My main doctoral work is on multiagent planning with specific application to video games. The core idea is to build a sidekick agent that can observe the actions of a human player, infer their probable goals, and act to help them. The key insight is that if you assume from the agent's perspective that the human is behaving optimally and expects the same of the agent, then it is possible to treat the whole problem of finding what they both ought to do as a joint planning task where both the human and agent are controlled by one policy. We can then find the optimal such policy for each possible goal in the world and use it from the agent's perspective to estimate the probabilty of which particular goal the human is actually pursuing, and then act appropriately to assist them.

This is still a provably hard problem, so we have be content with only finding an approximately optimal policies. I am investigating a variety of such approximations, with a focus on trying to apply Monte Carlo tree search to help combat the very large size of the state spaces typically involved in these kinds of domains and also incorporating communicative actions from both the human and the sidekick.

I am working with the MIT Game Game Lab, formerly called GAMBIT, on this project. For an example of the kind of game that can be made with this this sort of technology, play Dearth, a game that was developed during the 2009 GAMBIT summer program.

Cognitive Models of Helping and Hindering

Related to the multiagent planning work, I worked with Tomer Ullman, Chris Baker, Noah Goodman, and Josh Tenenbaum from MIT's Cocosci group to develop an ideal observer model of human helping and hindering judgements using a combination of Bayesian inference, inverse planning, and value iteration. Our work compared the model with experimental evidence about people's actual helping and hindering judgements and matched them quite well in practice.

Network Analysis

My masters thesis, supervised by Whitman Richards, was on analyzing the graphical structure of networks by measuring features of the local neighbourhoods centered on each node in the graph.

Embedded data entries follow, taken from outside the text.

(* ===== verification/FrontierCarrier.v ===== *)
(** * The frontier and the inflight region agree

    The backend keeps each request it has not completed twice: in memory, and in
    the inflight region that survives it.  While the backend serves, the
    requests that wait in the frontier are exactly those the region holds as
    found, in the same order; the next discovery and the next serial are the
    region's, so the checks for a difference never fail; and a frontier that is
    rebuilt from the replay of a region agrees with it again. *)
From stdpp Require Import functions sorting.
From S2P Require Import Prelude Bytes Inflight InflightSound InflightRecover InflightFail InflightLife GuestRequest Action Admission Frontier FrontierOrder.

(** ** What an operation does not store *)

Definition avoids {A} (a : Address) (op : Op A) (m : Memory) : Prop := Forall (λ s, s.1 ≠ a) (op m).1.

(** An operation that stores nothing. *)
Definition pure_trace {A} (op : Op A) : Prop := ∀ m, (op m).1 = [].

Lemma avoids_run {A} a (op : Op A) m : avoids a op m → run (op m).1 m a = m a.
Proof.
  unfold avoids, run. generalize (op m).1. intros t Ht. revert m. induction Ht as [|[b v] t Hb Ht IH]; intros m; [done|].
  cbn [foldl]. rewrite IH. by apply run_store_ne.
Qed.
(** C7: an embedded URL is fetched through the bounded re-try of
    [get_selenium_response].  When, in a run that has reached the loop
    over the posting records, each of the [max_attempts] attempts at an
    embedded URL faults, exactly that many attempts are made and the
    last fault ends the script: it passes through both loops, no
    record, sentinel or other, is appended for the URL, the later URLs
    and postings are not visited, the exit status is not zero and
    nothing is written to the sheets or to Drive. *)
Theorem embedded_fetch_exhaustion_is_fatal
  (sv : Storage.Services) cells ws prev last n_urls mcd st1 st2
  ps p rest st3 text pre u us st4 f :
  dict_fromkeys cells = ws ++ [prev; last] ->
  first_block w last prev (seq 0 ntries) initial_state = (Ret mcd, st1) ->
  scrape_messages w (List.length cells) mcd st1 = (Ret tt, st2) ->
  data_compilation st2 = ps ++ p :: rest ->
  for_each (scrape_urls_inside_message w n_urls) ps st2 = (Ret tt, st3) ->
  nth_error (rev p) 0 = Some text ->
  extracted w text = inr (pre ++ u :: us) ->
  for_each (scrape_url_in_message w n_urls p) pre st3 = (Ret tt, st4) ->
  0 < max_attempts w ->
  (forall k, k < max_attempts w -> fetch_rendered w (clock st4 + k) u = inl (f k)) ->
  get_selenium_response w u st4 =
    (Raise (External (f (max_attempts w - 1))),
     set_clock (clock st4 + max_attempts w) st4) /\
  script w (map (fun c => [c]) cells) n_urls initial_state =
    (Raise (External (f (max_attempts w - 1))),
     set_clock (clock st4 + max_attempts w) st4) /\
  exit_code (outcome (script w (map (fun c => [c]) cells) n_urls) initial_state) = 1%Z /\
  data_compilation_urls_inside_messages
    (exec (script w (map (fun c => [c]) cells) n_urls) initial_state) =
    data_compilation_urls_inside_messages st4 /\
  main w sv (map (fun c => [c]) cells) n_urls =
    (Raise (External (f (max_attempts w - 1))),
     set_clock (clock st4 + max_attempts w) st4,
     Storage.initial_store (clock st4 + max_attempts w)).
Proof.
  intros Hw H1 H2 Hd Hps Ht Hx Hpre Hpos Hf.
  assert (Hget : get_selenium_response w u st4 =
                 (Raise (External (f (max_attempts w - 1))),
                  set_clock (clock st4 + max_attempts w) st4)).
  { unfold get_selenium_response, execute.
    rewrite (execute_retrying_exhausted w u (max_attempts w - 1) f st4).
    - do 3 f_equal. lia.
    - intros k Hk. apply Hf. lia. }
  assert (Hp : List.length p = 7).
  { destruct (postings_after_messages last prev _ mcd st1 st2 H1 H2) as (F & _).
    rewrite Hd in F. apply Forall_app in F. destruct F as (_ & F).
    inversion F; assumption. }
  assert (Hrun : script w (map (fun c => [c]) cells) n_urls initial_state =
                 (Raise (External (f (max_attempts w - 1))),
                  set_clock (clock st4 + max_attempts w) st4)).
  { rewrite (script_run cells ws prev last n_urls initial_state Hw), H1, H2.
    unfold scrape_urls_inside_messages. rewrite Hd, for_each_app. unfold bind at 1.
    rewrite Hps. cbn [for_each]. unfold bind at 1.
    unfold scrape_urls_inside_message at 1. unfold bind at 1.
    unfold subscript_from_end, subscript. rewrite Ht. unfold ret at 1.
    unfold bind at 1. rewrite extract_urls_run, Hx.
    rewrite for_each_app. unfold bind at 1. rewrite Hpre.
    cbn [for_each]. unfold bind at 1. unfold scrape_url_in_message.
    destruct p as [|x1 [|x2 [|x3 p]]]; simpl in Hp; try lia.
    unfold bind, subscript, len_urls_inside_messages, datetime_now. simpl. unfold ret.
    rewrite Hget. reflexivity. }
  split; [exact Hget|]. split; [exact Hrun|].
  unfold outcome, exec, main. rewrite Hrun. repeat split.
Qed.

End RunFacts.

(** ** The order of the posting records *)

Lemma laid_out_app n : forall o1 o2 from r1 r2,
  laid_out n o1 from r1 ->
  laid_out n o2 (from + List.length r1) r2 ->
  laid_out n (o1 ++ o2) from (r1 ++ r2).
Proof.
  induction o1 as [|t o1 IH]; intros o2 from r1 r2 H1 H2.
  - cbn [laid_out] in H1. subst r1. cbn [app List.length] in *.
    rewrite Nat.add_0_r in H2. exact H2.
  - cbn [laid_out] in H1. destruct H1 as (b & r1' & -> & Hb & H1).
    cbn [app laid_out]. exists b, (r1' ++ r2). split; [apply eq_sym, app_assoc|].
    split; [exact Hb|]. apply IH; [exact H1|].
    rewrite length_app, Nat.add_assoc in H2. exact H2.
Qed.

(** Every record of a layout carries the id of a position at or after
    the layout's start. *)
Lemma laid_out_ids_from n : forall order from records,
  laid_out n order from records ->
  forall r, In r records ->
    exists m, from <= m /\ record_id r = Some (Z.of_nat (n + m + 1)).
Proof.
  induction order as [|t order IH]; intros from records H r Hr.
  - cbn [laid_out] in H. subst records. destruct Hr.
  - cbn [laid_out] in H. destruct H as (b & records' & -> & (_ & Hb & _) & H).
    apply in_app_or in Hr. destruct Hr as [Hr|Hr].
    + exists from. split; [lia|]. apply (Hb r Hr).
    + destruct (IH _ _ H r Hr) as (m & Hm & Hid). exists m. split; [lia|exact Hid].
Qed.

Lemma laid_out_ids_follow_order n : forall order from records,
  laid_out n order from records -> ids_follow_order records.
Proof.
  induction order as [|t order IH]; intros from records H i j ra rb Hij Ha Hb.
  - cbn [laid_out] in H. subst records. destruct i; discriminate.
  - cbn [laid_out] in H. destruct H as (b & records' & -> & (Hne & Hid & Hu) & H).
    destruct (Nat.lt_ge_cases i (List.length b)) as [Hi|Hi].
    + rewrite nth_error_app1 in Ha by exact Hi. apply nth_error_In in Ha.
      destruct (Hid ra Ha) as (Ia & Wa).
      destruct (Nat.lt_ge_cases j (List.length b)) as [Hj|Hj].
      * rewrite nth_error_app1 in Hb by exact Hj. apply nth_error_In in Hb.
        destruct (Hid rb Hb) as (Ib & Wb).
        eexists; eexists. split; [exact Ia|]. split; [exact Ib|]. split; [lia|].
        intros [Hw|Hw]; [congruence|].
        destruct (snd t) as [u|].
        -- rewrite (Hu ra Ha), (Hu rb Hb) in Hw. congruence.
        -- destruct Hu as (r & -> & _).
           exfalso. simpl in Hi, Hj. lia.
      * rewrite nth_error_app2 in Hb by exact Hj. apply nth_error_In in Hb.
        destruct (laid_out_ids_from _ _ _ _ H rb Hb) as (m & Hm & Ib).
        assert (0 < List.length b) by (destruct b; [congruence|cbn; lia]).
        eexists; eexists. split; [exact Ia|]. split; [exact Ib|]. split; lia.
    + rewrite nth_error_app2 in Ha by exact Hi.
      rewrite nth_error_app2 in Hb by lia.
      apply (IH _ _ H (i - List.length b) (j - List.length b) ra rb); [lia|exact Ha|exact Hb].
Qed.

Section OrderFacts.

Variable w : World.
Variable n_compilations : nat.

I used the distribution of these features in graphs to cluster graphs, and found that some sets of graphs drawn from social data form clusters separate from graphs drawn from other kinds of network data. Network data from my masters thesis can be found here.

Spacewar!

Along with GAMBIT's director Philip Tan, I led a group of MIT undergraduates in reimplementing one of the first video games, Spacewar!, on an Arduino with a Gameduino shield and custom control system. Aside from project management, I was responsible for learning the ancient PDP-1 assembly language and reverse engineering the techniques that Spacewar!'s creators used in order to be as faithful as possible to the original. This was great fun and revealed a lot of clever tricks used by some of the first game programmers to squeeze as much performance as possible out of their machines. You can find my notes on GAMBIT's blog. We presented our reimplementation to the public at the MIT Museum to celebrate the 50th anniversary of Spacewar!'s creation.

Other Projects

I am interested in HTML5 games programming and have developed a basic vector graphics engine for the game engine Akihabara. Along with Roger Grosse, I developed a static analysis system for detecting some kinds of optimizable structures in probabilistic programs. I worked with Firey Cushman to develop a model of the coevolution of punishment and prosociality.

In my pre-MIT research life I worked at Sydney University's Key Center for Design Computing and Cognition (now DesignLab) where I developed smart room technology and built tools for cross-disciplinary design work in virtual worlds.